Após tudo isso, o trio retornou para onde os demais heróis estavam esperando. Ray quis saber o que havia acontecido, mas Lara disse que depois conversariam.
– Devem partir o mais breve possível e investigar o covil dos gigantes. Lembrem-se que sua missão não é causar uma chacina, a não ser que a presença dos gigantes seja algo que traga desequilíbrio ao mundo, então eles devem ser impedidos.
O grupo deixou o templo de Chauntea. Ray insistia para que Lara e Turok contassem o que havia acontecido no templo, mas Vince dizia apenas para que ele deixasse os dois em paz. No caminho para a saída da cidade-fazenda, os aventureiros encontraram Naxene Drathkala, a maga agente da Aliança dos Lordes em Campos Dourados.
– Saudações, nobres aventureiros! – ela saudou os heróis com uma mesura.
– Lady Drathkala – Vince retribuiu com outra mesura.
– Seu desempenho na noite passada foi impressionante. São aventureiros poderosos no fim das contas. Seriam, assim, agentes formidáveis para a Aliança dos Lordes.
Os heróis trocam olhares surpresos. Vince quase pulou de alegria.
– Eu, como uma Lâmina Afiada da ordem, tenho a honra de convidá-los a fazer parte da Aliança dos Lordes. Em nome da Senhora Declarada de Águas Profundas Laeral Mão Argêntea.
A Aliança dos Lordes é uma associação de governantes de cidades e vilas espalhadas por toda Faerûn – tendo em sua maioria, aquelas situadas no Norte – que acreditam que a solidariedade é necessária para manter o mal à distância. Os líderes de Águas Profundas, Lua Argêntea, Inverno Remoto e outros assentamentos livres dominam a coligação. Todos os lordes da Aliança trabalham principalmente pelo destino e sucesso de seus próprios assentamentos.
Os agentes da Aliança são normalmente bardos sofisticados, paladinos zelosos, magos talentosos e guerreiros experientes.

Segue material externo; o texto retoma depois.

(** The window slides: a quarter of an hour after the first of five
    accepted submissions one more is accepted, a minute earlier it is not. *)
Example window_slides :
  status (Reference.submit Reference.delivering
            (Reference.at_minute 14 Reference.jane)
            (Reference.busy Reference.delivering)).1 = 429%nat
  /\ status (Reference.submit Reference.delivering
               (Reference.at_minute 15 Reference.jane)
               (Reference.busy Reference.delivering)).1 = 200%nat.
Proof. split; vm_compute; reflexivity. Qed.

(** ** The client flow *)

Section ClientFlow.
Context `{Engine}.

Lemma preConfirm_submits (f : Client.Fields) (net : Client.Fetched) :
  submits f ->
  Client.preConfirm f net
  = match Client.settle net with
    | inl data => ([Client.Post (posted f)], Some data)
    | inr e => ([Client.Post (posted f);
                 Client.ShowValidationMessage (Client.shown e)], None)
    end.
Proof.
  intros (Hn & He & Hs & Hm & Hre). unfold Client.preConfirm.
  rewrite !bool_decide_eq_false_2 by assumption. rewrite Hre. reflexivity.
Qed.

(** Whatever is posted is the body built from the four inputs. *)
Lemma preConfirm_posts (f : Client.Fields) (net : Client.Fetched) b :
  Client.Post b ∈ (Client.preConfirm f net).1 -> b = posted f.
Proof.
  unfold Client.preConfirm.
  destruct (_ || _).
  { cbn. intros Hin. apply list_elem_of_singleton in Hin. discriminate. }
  destruct (negb _).
  { cbn. intros Hin. apply list_elem_of_singleton in Hin. discriminate. }
  unfold posted.
  destruct (Client.settle net); cbn [fst]; rewrite ?elem_of_cons, elem_of_nil;
    intros Hin; decompose [or] Hin; try discriminate; try contradiction;
    congruence.
Qed.

Lemma dialog_posts presses b :
  Client.Post b ∈ (Client.dialog presses).1 -> exists f, b = posted f.
Proof.
  induction presses as [|[f net] rest IH]; cbn [Client.dialog].
  - cbn. intros Hin. inversion Hin.
  - destruct (Client.preConfirm f net) as [events [data|]] eqn:E.
    + cbn. intros Hin. exists f. apply (preConfirm_posts f net).
      rewrite E. exact Hin.
    + destruct (Client.dialog rest) as [later result]. cbn in IH |- *.
      rewrite elem_of_app. intros [Hin|Hin]; [|exact (IH Hin)].
      exists f. apply (preConfirm_posts f net). rewrite E. exact Hin.
Qed.

Lemma openContactForm_posts storage presses b :
  Client.Post b ∈ (Client.openContactForm storage presses).2 ->
  exists f, b = posted f.
Proof.
  unfold Client.openContactForm. destruct (Client.flag_set _ _).
  { cbn. intros Hin. apply list_elem_of_singleton in Hin. discriminate. }
  pose proof (dialog_posts presses b) as Hd.
  destruct (Client.dialog presses) as [events [data|]]; cbn in Hd |- *.
  - rewrite elem_of_cons, elem_of_app, list_elem_of_singleton.
    intros [?|[Hin|?]]; try discriminate. exact (Hd Hin).
  - rewrite elem_of_cons. intros [?|Hin]; [discriminate | exact (Hd Hin)].
Qed.

(** A confirmed submission leaves the flag set. *)
Lemma success_sets_flag storage presses :
  Client.Fire Client.messageSent ∈ (Client.openContactForm storage presses).2 ->
  Client.flag_set (Client.openContactForm storage presses).1 "contactSent"
  = true.
Proof.
  unfold Client.openContactForm.
  destruct (Client.flag_set storage "contactSent") eqn:E; [intros _; exact E|].
  destruct (Client.dialog presses) as [events [data|]] eqn:Ed; cbn.
  - intros _. unfold Client.flag_set. rewrite lookup_insert_eq. reflexivity.
  - rewrite elem_of_cons. intros [?|Hin]; [discriminate|]. exfalso.
    clear E. revert events Ed Hin.
    induction presses as [|[f net] rest IH]; cbn [Client.dialog]; intros events.
    + intros [= <-] Hin. inversion Hin.
    + destruct (Client.preConfirm f net) as [ev [d|]] eqn:Ep; [discriminate|].
      destruct (Client.dialog rest) as [later result].
      intros [= <- ->]. rewrite elem_of_app. intros [Hin|Hin].
      * revert Ep Hin. unfold Client.preConfirm.
        destruct (_ || _).
        { intros [= <-] Hin. apply list_elem_of_singleton in Hin. discriminate. }
        destruct (negb _).
        { intros [= <-] Hin. apply list_elem_of_singleton in Hin. discriminate. }
        destruct (Client.settle net); intros [= <-] Hin.
        apply elem_of_cons in Hin as [?|Hin]; [discriminate|].
        apply list_elem_of_singleton in Hin. discriminate.
      * exact (IH later eq_refl Hin).
Qed.
(** * The expression graph of Marian: construction, forward and backward pass

    A shallow embedding of [src/graph/expression_graph.h], [src/graph/node.h],
    [src/graph/chainable.h] and of the operator nodes of
    [src/graph/node_operators_unary.h] whose backward operations are written
    with the [Add] kernel, followed by the properties of the graph runtime:
    insertion order, common-subexpression elimination, edge counting, the
    single-root backward pass, gradient accumulation, storage release,
    parameters and the save/load shape convention. *)

From Stdlib Require Import ZArith List String Bool Lia.
From stdpp Require Import base gmap strings list fin_maps sorting.

#[local] Set Warnings "-register-all".

Local Open Scope string_scope.
Local Open Scope Z_scope.
Local Open Scope list_scope.

(** ** Machine integers *)

(** [size_t] counters ([count_], [edges_], [id_], tape levels) are 64-bit
    unsigned integers: every arithmetic result is reduced modulo [2^64]. *)
Definition wrap (z : Z) : Z := z mod 2 ^ 64.

(** ** Shapes and tensors *)

(** Modelled from the spec: [common/shape.h] is not part of the sources at hand;
    a shape is a "fixed-rank (4-dimensional) integer extent descriptor", a
    default-constructed shape is [{1, 1, 1, 1}] (as in the member initialiser
    [Shape shape_{1, 1, 1, 1}] of [Node]). *)
Record Shape := mkShape { dim0 : Z; dim1 : Z; dim2 : Z; dim3 : Z }.

Definition Shape_default : Shape := mkShape 1 1 1 1.

(** [shape[i]] *)
Definition shape_at (s : Shape) (i : Z) : Z :=
  match i with
  | 0 => dim0 s
  | 1 => dim1 s
  | 2 => dim2 s
  | 3 => dim3 s
  | _ => 1
  end.
(** * Calorie Calculator: record store, navigation and forms

    A shallow embedding of the C++ sources (food.h, data_manager.h/.cpp,
    ui_manager.h/.cpp) together with the properties of the specification
    that were checked against it.

    Conventions of the embedding.
    - [int] is a 32-bit two's complement integer, held in [Z]; arithmetic
      that can leave the range goes through [wrap].
    - [std::string] is [string]; a stream over a string is the text that is
      still to be read.
    - [std::vector] is [list]; a reference into a vector is a position.
    - A C++ function that can throw, call [exit] or be stopped by the C
      runtime returns an [outcome]. *)

From Stdlib Require Import ZArith List String Ascii Bool Lia DecimalString DecimalPos.
From Stdlib Require DecimalFacts.
From Stdlib Require Import Sorting.Sorted Sorting.Permutation.
Import ListNotations.
Local Open Scope string_scope.
Local Open Scope Z_scope.

(* ===================================================================== *)
(** ** Machine integers *)
(* ===================================================================== *)

Definition INT_MIN : Z := -2147483648.
Definition INT_MAX : Z := 2147483647.

Definition in_int (z : Z) : bool := (INT_MIN <=? z) && (z <=? INT_MAX).

(** Reduction of a mathematical integer to the 32-bit signed range. *)
Definition wrap (z : Z) : Z := (z + 2147483648) mod 4294967296 - 2147483648.

Definition int_add (a b : Z) : Z := wrap (a + b).
Definition int_sub (a b : Z) : Z := wrap (a - b).
Definition int_mul (a b : Z) : Z := wrap (a * b).
(** [/] and [%] on [int] truncate towards zero. *)
Definition int_div (a b : Z) : Z := wrap (Z.quot a b).
Definition int_rem (a b : Z) : Z := Z.rem a b.

(* ===================================================================== *)
(** ** Outcomes of a call *)
(* ===================================================================== *)

Inductive exn : Type :=
| invalid_argument   (* std::invalid_argument *)
| out_of_range.      (* std::out_of_range *)

Inductive outcome (A : Type) : Type :=
| Returns (a : A)          (* the call returns normally *)
| Throws (e : exn)         (* an exception leaves the call *)
| Exits (code : Z)         (* exit(code) was called *)
| Stops                    (* the C runtime stops the process, or the
                              call reads a variable that was never set *)
| Waits.                   (* the call is blocked on input that the
                              keyboard has not delivered yet *)
Arguments Returns {A} a.
Arguments Throws {A} e.
Arguments Exits {A} code.
Arguments Stops {A}.
Arguments Waits {A}.

Definition bind {A B : Type} (m : outcome A) (k : A -> outcome B) : outcome B :=
  match m with
  | Returns a => k a
  | Throws e => Throws e
  | Exits c => Exits c
  | Stops => Stops
  | Waits => Waits
  end.

Notation "x <- m ;; k" := (bind m (fun x => k))
  (at level 61, m at next level, right associativity).
Notation "' pat <- m ;; k" := (bind m (fun x => match x with pat => k end))
  (at level 61, pat pattern, m at next level, right associativity).

(** [try { body } catch (...) { handler }] *)
Definition try_catch {A : Type} (body : outcome A) (handler : outcome A) : outcome A :=
  match body with
  | Throws _ => handler
  | other => other
  end.

(* ===================================================================== *)
(** ** Characters and strings *)
(* ===================================================================== *)

Definition newline : ascii := "010"%char.
Definition tab : ascii := "009"%char.
Definition cr : ascii := "013"%char.

(** [isspace] in the "C" locale: space, and the controls 9 to 13. *)
Definition isspace (c : ascii) : bool :=
  let n := nat_of_ascii c in
  Nat.eqb n 32 || (Nat.leb 9 n && Nat.leb n 13).
(** X1.  [test] reads and prints, nothing more: whatever the parser
    answers and however the run ends, the file system is the one it
    started from and no file was written. *)
Theorem test_read_only
    (py_compile : string -> string -> option exception) (contract_file : string) :
  read_only (test py_compile contract_file).
Proof.
  unfold test, check_element, echo, print_info, print_error, print_success,
    print_warning.
  repeat read_only_step.
Qed.

(** X2.  [deploy], [status] and [templates] change nothing either: no
    file is written and none is touched, whatever the configuration file
    holds and whether or not [deploy] ends in an exception. *)
Theorem display_commands_read_only
    (json_load : string -> option json) (py_repr : json -> string)
    (contract_file network address : string) :
  read_only (deploy json_load py_repr contract_file network)
  /\ read_only (status address)
  /\ read_only templates_command.
Proof.
  unfold deploy, show_rpc, status, templates_command, echo, print_info,
    print_error.
  repeat split; repeat read_only_step.
Qed.

(** ** Commands that write *)

Lemma open_w_not_dir (p : path) (fs : FS) (loc : location) :
  open_w p fs = inr loc ->
  locate fs (path_str p) = inr loc /\ node_at fs loc <> Some Dir.
Proof.
  unfold open_w. destruct (locate fs (path_str p)) as [e|l]; [discriminate|].
  destruct (node_at fs l) as [[| |]|] eqn:E; try discriminate;
    intros [= <-]; split; congruence.
Qed.

Lemma may_mkdir_fresh (p : path) (fs : FS) (loc : location) :
  may_mkdir p fs = inr loc ->
  locate fs (path_str p) = inr loc /\ node_at fs loc = None.
Proof.
  unfold may_mkdir. destruct (locate fs (path_str p)) as [e|l]; [discriminate|].
  destruct (node_at fs l) eqn:E; [discriminate|]. intros [= <-]. now split.
Qed.

Lemma keeps_entries_bind {A B : Type} (m : M A) (k : A -> M B) :
  keeps_entries m -> (forall a, keeps_entries (k a)) -> keeps_entries (m ≫= k).
Proof.
  intros Hm Hk fs. specialize (Hm fs). unfold mbind, M_bind.
  destruct (m fs) as [[a|e|] fs1 t1]; cbn [fs_after] in *; try exact Hm.
  specialize (Hk a fs1). destruct (k a fs1) as [r fs2 t2]. cbn [fs_after] in *.
  now apply (extends_trans _ fs1).
Qed.

Lemma read_only_keeps_entries {A : Type} (m : M A) : read_only m -> keeps_entries m.
Proof. intros H fs. rewrite (proj1 (H fs)). apply extends_refl. Qed.

Lemma keeps_entries_write_text (p : path) (content : string) :
  keeps_entries (write_text p content).
Proof.
  intros fs. unfold write_text. destruct (open_w p fs) as [e|loc] eqn:Ho.
  - apply extends_refl.
  - apply extends_write. now apply (open_w_not_dir p).
Qed.

Lemma keeps_entries_mkdir (p : path) : keeps_entries (mkdir p).
Proof.
  intros fs. unfold mkdir. destruct (may_mkdir p fs) as [e|loc] eqn:Ho.
  - apply extends_refl.
  - apply extends_mkdir. now apply (may_mkdir_fresh p).
Qed.

Lemma keeps_entries_for_each {A : Type} (items : list A) (body : A -> M unit) :
  (forall x, keeps_entries (body x)) -> keeps_entries (for_each items body).
Proof.
  intros H. induction items as [|x items IH]; cbn [for_each].
  - apply read_only_keeps_entries, read_only_ret.
  - apply keeps_entries_bind; [apply H|intros _; exact IH].
Qed.

Ltac keeps_entries_step :=
  first
    [ apply keeps_entries_bind; [|intros ?]
    | apply keeps_entries_write_text
    | apply keeps_entries_mkdir
    | apply keeps_entries_for_each; intros ?
    | apply read_only_keeps_entries;
      first [ apply read_only_ret | apply read_only_echo_line
            | apply read_only_path_exists | apply read_only_str_format ]
    | match goal with
      | |- keeps_entries (if ?b then _ else _) => destruct b
      | |- keeps_entries (match ?x with _ => _ end) => destruct x
      end ].

Lemma keeps_entries_generate (type name : string) : keeps_entries (generate type name).
Proof.
  unfold generate, echo, print_info, print_error, print_success, print_warning.
  repeat keeps_entries_step.
Qed.

Lemma keeps_entries_init (json_dump : json -> string) (project_name template : string) :
  keeps_entries (init json_dump project_name template).
Proof.
  unfold init, echo, print_info, print_error, print_success, print_warning.
  repeat keeps_entries_step.
Qed.

(** X3.  [generate] and [init] only add: after either command the working
    directory is the same, a directory is still a directory and a file is
    still a file, so every name that stood for something still does, for
    every key, name and template and whether or not the command ends in an
    exception.  ([generate] may replace what a file holds.) *)
Theorem writers_keep_entries
    (json_dump : json -> string) (type name project_name template : string) :
  keeps_entries (generate type name)
  /\ keeps_entries (init json_dump project_name template)
  /\ (forall fs s,
        os_exists s fs = true ->
        os_exists s (fs_after (generate type name fs)) = true
        /\ os_exists s (fs_after (init json_dump project_name template fs)) = true).
Proof.
  split; [apply keeps_entries_generate|]. split; [apply keeps_entries_init|].
  intros fs s H. split; (eapply os_exists_mono; [|exact H]).
  - apply keeps_entries_generate.
  - apply keeps_entries_init.
Qed.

Eles são escolhidos principalmente por sua lealdade, além de serem ótimos em observação, discrição, tutela e combate.
– Agentes da Aliança dos Lordes garantem a segurança e a prosperidade das regiões civilizadas de Faerûn, por estarem unidos contra ameaças à civilização – continuou Naxene. – Eles proativamente eliminam tais ameaças de qualquer maneira, lutando com orgulho pela glória e segurança de seus povos, e seus lordes.
– A Aliança dos Lordes é uma coalizão estabelecida por pessoas com poderes políticos, preocupadas com a segurança mútua e a prosperidade – Vince completou com entusiasmo, quase fanático. – A organização é agressiva, militante e política. Guerreiros e feiticeiros são normalmente atraídos para a Aliança.
– Exato, Vince – riu Naxene para o mago. – Não esperava menos de alguém que quer tanto assim fazer parte da Aliança.
– Sinceramente, até que é interessante, mas não me vejo trabalhando para um bando de nobres pomposos – disse Ray sem muito interesse.
– Também prefiro não me associar à Aliança dos Lordes por enquanto – revelou Calima. – Na verdade, estou de olho em outra organização.
Lara e Turok revelaram que agora faziam parte do Enclave Esmeralda, o que não deixou Naxeane surpresa e nem frustrada, já que os dois não tinham perfil para agirem em nome da Aliança dos Lordes, já que eram mais “selvagens” do que civilizados.
Vince aceitou de pronto, e foi sagrado como “manto”, a mais baixa hierarquia da Aliança dos Lordes, e recebeu um colar e um emblema com o símbolo da facção: uma coroa dourada em um fundo vermelho.
– Agora poderá agir em nome da Aliança dos Lordes e em nome da Senhora Declarada de Águas Profundas. – concluiu Naxene. – Assim que possível, vá para Águas Profundas e se apresente para a Senhora Laeral.
Vince confirmou com um sorriso. Parte de sua missão estava concluída, ele agora era um agente da Aliança dos Lordes.